La jeune Alba Gaïa Bellugi explose à l’écran par sa puissance et son magnétisme.
3X Manon. Trois épisodes. Trois étapes vers la réparation. Une très grande et belle série.

SouthcliffeSouthcliffe, une série créée par Tony Grisoni avec Rory Kinnear, Sean Harris, Shirley Henderson…
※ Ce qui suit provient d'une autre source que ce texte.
(* ===== verification/Tenants.v ===== *)
(** * Tenant isolation of a gateway process

    The tasks of the process that touch connections, together: the handlers
    after their handshake, with whatever frames their clients send (SUBSCRIBE and
    RESUME of foreign channels included), the senders, the heartbeats, the fanout
    of what the listeners hear, the terminations and the drain. *)
From Stdlib Require Import ZArith Lia.
From stdpp Require Import base gmap strings list sets.
From S2P Require Import Prelude Config Frames Keys RedisApi Async Tasks RefRedis Samples Auth Sessions Publisher Replay Connection Registry State Rooms Fanout Presence Handler Isolation Http Heartbeat Wire.

Section Tasks.
Context {Jt : JsonText} {Py : Pydantic}.
Variable settings : Settings.
Variable validation_text : json_object -> string.
Variable str_of : json -> string.

Inductive tenant_task :=
| TServe (h : handler) (inputs : list json)
| TSender (h : handler) (fuel : nat)
| THeartbeat (h : handler) (fuel : nat)
| TDeliver (channel text : string) (sequence : option Z)
| TTerminate (l : loc) (ws : nat)
| TDrain.

Definition tenant_proc (t : tenant_task) : proc Gateway unit :=
  match t with
  | TServe (l, _, tid, ws) inputs => serve settings validation_text str_of l ws tid inputs
  | TSender (l, _, _, ws) fuel => run_sender settings l ws fuel Top
  | THeartbeat (l, _, _, ws) fuel => run_heartbeat settings l ws fuel
  | TDeliver ch text sq => modify (fun g => (deliver_local settings ch text sq g).2)
  | TTerminate l ws => terminate_slow_consumer l ws
  | TDrain => _drain_connections
  end.

Definition task_handler (t : tenant_task) : option handler :=
  match t with
  | TServe h _ | TSender h _ | THeartbeat h _ => Some h
  | TDeliver _ _ _ | TTerminate _ _ | TDrain => None
  end.

(** The handlers of a pool, and what its listeners hear. *)
Definition handlers (ts : list tenant_task) : list handler := omap task_handler ts.
Definition heard_by (ts : list tenant_task) (ch text : string) : Prop :=
  exists sq, TDeliver ch text sq ∈ ts.

(** *** The sender and the heartbeat *)
Section Safe.
Variable heard : string -> string -> Prop.
Variable hs : list handler.
Notation safely p := (safe (inv heard hs) (own_writes heard hs) p).

Section OneHandler.
Variables (l : loc) (ws : nat) (cid tid : string).
Hypothesis Hin : (l, cid, tid, ws) ∈ hs.

(** The item the sender holds. *)
Definition pc_own (pc : sender_pc) : Prop :=
  match pc with
  | Window item | Asleep item | Sending item => own_text heard tid (q_payload item)
  | Top | Getting | Done => True
  end.

(** The sender takes items off the queue, and changes nothing the indexes see. *)
Lemma sender_step_own ok c pc c' pc' o :
  sender_step settings ok c pc = Some (c', pc', o) ->
  (forall q, q ∈ queue c -> own_item heard tid q) -> pc_own pc ->
  index_eq c c' /\ (forall q, q ∈ queue c' -> q ∈ queue c) /\ pc_own pc'.
Proof.
  intros Hs Hc Hp. destruct pc; cbn in Hs.
  2: { destruct (queue c) as [|i rest] eqn:Hq; [done|]. injection Hs as <- <- _.
       split; [done|]. split; [intros q ?; by right|].
       case_decide; apply Hc; by left. }
  all: repeat case_match; simplify_eq; done.
Qed.

(** A text for the client, on the socket it shares with no other tenant. *)
Lemma own_send text : own_text heard tid text ->
  (forall l' cid' tid', (l', cid', tid', ws) ∈ hs -> tid' = tid) -> safely (send_text ws text).
Proof. intros Ht Hw. apply safe_send. intros l' cid' tid' H. by rewrite (Hw l' cid' tid' H). Qed.

Lemma one_tenant (g : Gateway) : inv heard hs g ->
  forall l' cid' tid', (l', cid', tid', ws) ∈ hs -> tid' = tid.
Proof.
  intros Hg l' cid' tid' H'.
  destruct (iso_handlers _ _ _ Hg _ _ _ _ Hin) as (c & Hc & _ & <- & Hw).
  destruct (iso_handlers _ _ _ Hg _ _ _ _ H') as (c' & Hc' & _ & <- & Hw').
  apply (iso_sockets _ _ _ Hg l' l); [done|done|congruence].
Qed.

Lemma own_sender fuel : (forall l' cid' tid', (l', cid', tid', ws) ∈ hs -> tid' = tid) ->
  forall pc, pc_own pc -> safely (run_sender settings l ws fuel pc).
Proof.
  intros Hw. induction fuel as [|fuel IH]; intros pc Hpc; cbn [run_sender]; [done|].
  assert (safely (sender_wait ws pc)) as Hwait.
  { destruct pc; try done. apply keeps_catch; [|done]. apply keeps_bind; [|done].
    by apply own_send. }
  assert (safely (let! ok := sender_wait ws pc in
                  let! pc' := local (sender_move settings l ok pc) in
                  run_sender settings l ws fuel pc')) as Hgo; [|by destruct pc].
  apply keeps_bind; [done|]. intros ok g Hg. cbn. unfold sender_move.
  destruct (iso_handlers _ _ _ Hg _ _ _ _ Hin) as (c & Hc & _ & Htid & _).
  unfold conn_at. rewrite Hc.
  destruct (sender_step _ _ _ _) as [[[c' pc'] o]|] eqn:Hs; [|split; [done|by apply IH]].
  destruct (sender_step_own _ _ _ _ _ _ Hs) as (Hi & Hq & Hp'); [|done|].
  - intros q Hq. rewrite <- Htid. by eapply (iso_queue _ _ _ Hg).
  - split; [|by apply IH]. eapply (inv_replace heard hs l); [exact Hc|done| |done].
    intros q ?. left. by apply Hq.
Qed.

Lemma own_poll fuel sent deadline : safely (poll l fuel sent deadline).
Proof.
  induction fuel as [|fuel IH]; cbn [poll]; [done|]. apply keeps_bind; [done|intros t].
  case_match; [|done]. apply keeps_bind; [done|intros _].
  apply (own_self heard hs l ws cid tid Hin). intros conn _ _. by repeat case_match.
Qed.

Lemma own_heartbeat fuel : safely (run_heartbeat settings l ws fuel).
Proof.
  induction fuel as [|fuel IH]; cbn [run_heartbeat]; [done|].
  apply (own_self heard hs l ws cid tid Hin). intros conn _ _.
  case_decide; [|done]. apply keeps_bind; [|by intros []]. unfold heartbeat_round.
  apply keeps_bind; [done|intros _].
  apply (own_self heard hs l ws cid tid Hin). intros conn' _ _. case_decide; [done|].
  apply keeps_bind; [done|intros t]. apply keeps_bind; [|intros []].
  - apply keeps_catch; [|by intros []]. apply keeps_bind; [|done].
    apply (own_enqueue settings heard hs l ws cid tid Hin). split; [by apply own_control|done].
  - apply keeps_bind; [apply own_dead|done].
  - apply keeps_bind; [done|intros t']. apply keeps_bind; [apply own_poll|].
    intros []; try done. apply keeps_bind; [apply own_dead|done].
Qed.

End OneHandler.

Lemma own_drain : safely _drain_connections.
Proof.
  unfold _drain_connections. apply keeps_bind; [done|intros conns]. apply keeps_for_each.
  intros conn _. apply keeps_bind; [|intros _]; apply keeps_catch; keeps_auto; by apply own_dump.
Qed.

End Safe.

Lemma own_task (ts : list tenant_task) (g : Gateway) t :
  inv (heard_by ts) (handlers ts) g -> t ∈ ts ->
  safe (inv (heard_by ts) (handlers ts)) (own_writes (heard_by ts) (handlers ts)) (tenant_proc t).
Proof.
  intros Hg Ht. assert (forall h, task_handler t = Some h -> h ∈ handlers ts) as Hh.
  { intros h E. apply list_elem_of_omap. eauto. }
  destruct t as [[[[l cid] tid] ws] inputs|[[[l cid] tid] ws] fuel|[[[l cid] tid] ws] fuel|ch text sq|l ws|];
    cbn [tenant_proc].
  - by apply (own_serve _ _ _ _ _ l ws cid tid), Hh.
  - apply (own_sender _ _ l ws cid tid); [by apply Hh| |done].
    by apply (one_tenant (heard_by ts) (handlers ts) l ws cid tid (Hh _ eq_refl) g).
  - by apply (own_heartbeat _ _ l ws cid tid), Hh.
  - apply keeps_modify. intros g'. apply inv_deliver. by exists sq.
  - apply own_terminate.
  - apply own_drain.
Qed.

End Tasks.

(** The invariant, for fewer handlers. *)
Lemma isolated_handlers {Py : Pydantic} heard hs hs' s :
  (forall h, h ∈ hs' -> h ∈ hs) -> isolated heard hs s -> isolated heard hs' s.
Proof. intros H [? ? ? ? ? Hh]. split; [done..|]. intros l cid tid ws ?. by apply Hh, H. Qed.

(** C2.  Tenant isolation: take any number of connections of any tenants, with
    any frames sent by their clients, their senders and heartbeats, in any
    interleaving with fanout, with terminations, with a drain and with each other,
    and whatever Redis and the sockets do.  (1) Every text written on a client's
    socket, and (2) every text in its queue, whether it was delivered or replayed
    by a RESUME, is a MESSAGE of a channel of the client's tenant, was heard on such
    a channel, or is no MESSAGE; (3) fanout of a message on a channel of a tenant
    changes connections of that tenant only. *)
Theorem tenant_isolation {Rd : Redis} {Jt : JsonText} {Py : Pydantic} (settings : Settings)
    (validation_text : json_object -> string) (str_of : json -> string) (e : env)
    (ts : list tenant_task) (sched : list nat) (w : world Gateway) :
  isolated (heard_by ts) (handlers ts) (store (w_state w)) ->
  (forall l cid tid ws text, (l, cid, tid, ws) ∈ handlers ts -> WsSent ws text ∈ w_out w ->
     own_text (heard_by ts) tid text) ->
  let w' := (run_sched e sched (tenant_proc settings validation_text str_of <$> ts, w)).2 in
  let g := w_state w' in
  (forall l cid tid ws text, (l, cid, tid, ws) ∈ handlers ts -> WsSent ws text ∈ w_out w' ->
     own_text (heard_by ts) tid text) /\
  (forall l c q, conn_at l g = Some c -> q ∈ queue c ->
     own_text (heard_by ts) (c_tenant_id c) (q_payload q) /\
     forall ch, q_channel q = Some ch -> channel_belongs_to_tenant ch (c_tenant_id c) = true) /\
  (forall ch text sq t l c, channel_belongs_to_tenant ch t = true -> no_colon t = true ->
     conn_at l g = Some c -> no_colon (c_tenant_id c) = true ->
     conn_at l (deliver_local settings ch text sq g).2 <> conn_at l g -> c_tenant_id c = t).
Proof.
  intros Hiso Ho w' g.
  destruct (run_sched_safe (inv (heard_by ts) (handlers ts)) (own_writes (heard_by ts) (handlers ts))
              e sched (tenant_proc settings validation_text str_of <$> ts, w)) as [_ [Hg Hout]].
  { apply Forall_fmap, Forall_forall. intros t Ht. by apply (own_task _ _ _ ts (w_state w)). }
  { split; [done|]. intros ws text Hin l cid tid Hh. by eapply Ho. }
  split; [|split].
  - intros l cid tid ws text Hh Hin. by apply (Hout ws text Hin l cid).
  - intros l c q Hc Hq. by apply (iso_queue _ _ _ Hg l c q).
  - intros ch text sq t l c Hb Hn Hc Hn' Hne.
    by apply (deliver_own_tenant settings (heard_by ts) (handlers ts) ch text sq t g l c).
Qed.

(** Both clients ask for the recovery of a channel of tenant 1, and to be
    subscribed to it; then message 6 is heard on it. *)
Definition wanted : list json :=
  [JObj [("type", JStr "RESUME"); ("session_id", JStr "s-1");
         ("last_ack_by_channel", JObj [(sample_channel, JInt 4)])]; subscribe_frame sample_channel].
Definition tenant_tasks : list tenant_task :=
  [TServe (0%nat, "c-1", "1", 0%nat) wanted; TServe (1%nat, "c-2", "2", 1%nat) wanted;
   TDeliver sample_channel "m6" (Some 6);
   TSender (0%nat, "c-1", "1", 0%nat) 15; TSender (1%nat, "c-2", "2", 1%nat) 15].
Definition tenant_sched : list nat :=
  (repeat 0 15 ++ repeat 1 7 ++ [2] ++ repeat 3 15 ++ repeat 4 15)%nat.
Notation tenant_end :=
  (run_sched (Rd := Ref.ref_redis) calm tenant_sched
     (tenant_proc default_settings no_text no_str <$> tenant_tasks,
      ref_world 0 sample_db2 two_gateway)).2 (only parsing).

Lemma tenant_handlers : handlers tenant_tasks = two_handlers ++ two_handlers.
Proof. reflexivity. Qed.

Lemma tenant_isolation_witness :
  w_out tenant_end = [WsSent 0 "RESUMED"; WsSent 0 "SUBSCRIBED"; WsSent 1 "RESUMED";
                      WsSent 1 "ERROR"; WsSent 0 "m5"; WsSent 0 "m6"] /\
  own_text (heard_by tenant_tasks) "1" "m5" /\ own_text (heard_by tenant_tasks) "2" "ERROR".
Proof.
  assert (w_out tenant_end = [WsSent 0 "RESUMED"; WsSent 0 "SUBSCRIBED"; WsSent 1 "RESUMED";
    WsSent 1 "ERROR"; WsSent 0 "m5"; WsSent 0 "m6"]) as Hout by by vm_compute.
  split; [exact Hout|].
  destruct (tenant_isolation (Rd := Ref.ref_redis) default_settings no_text no_str calm tenant_tasks
    tenant_sched (ref_world 0 sample_db2 two_gateway)) as (H & _ & _).
  - eapply (isolated_handlers _ two_handlers), two_tenants_isolated.
    clear. rewrite tenant_handlers. intros h. rewrite elem_of_app. tauto.
  - by intros l cid tid ws text _ []%not_elem_of_nil.
  - rewrite Hout, tenant_handlers in H. clear Hout. split.
    + apply (H 0%nat "c-1" "1" 0%nat); set_solver.
    + apply (H 1%nat "c-2" "2" 1%nat); set_solver.
Defined.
Le 2 novembre 2011, la petite ville anglaise de Southcliffe voit s’abattre sur elle une vague de fusillades causant la mort de nombreuses personnes. Le tireur est connu de tous, au moins de vue.
Tony Grisoni, scénariste attitré de Terry Gilliam (Las Vegas Parano, Tideland et bientôt The Man Who Killed Don Quixote) avait déjà frappé fort nos mirettes avec son « triptyque thriller » The Red Riding Trilogy (que je vous recommande mille fois, vous m’en direz des nouvelles). Fidèle à ses habitudes, à savoir refuser toute intrigue linéaire pour proposer une narration déstructurée, Tony Grisoni n’a pas voulu créer une énième série sur un tueur en série mais évoquer le rapport que les hommes et les femmes entretiennent avec la mort et le deuil. Les premières images, une terrible fusillade, ouvre le récit à la façon d’un opéra. La petite ville de Southcliffe bascule dans l’horreur. Au cours d’incessants allers et retours entre passé et présent, nous comprenons les motivations de l’assassin à travers les portraits de ceux qui de près ou de loin l’ont côtoyé. C’est génial à suivre car jusqu’à la fin nous doutons des personnages. Nous les aimons, nous les détestons puis nous comprenons. Nous comprenons Southcliffe. Et c’est génial !
Très recommandé.

Et pour finir, on vous avait parlé à sa sortie en octobre dernier du documentaire Le Temps de quelques jours : eh bien, il sort lui aussi en DVD aux éditions Montparnasse. Merci seigneur.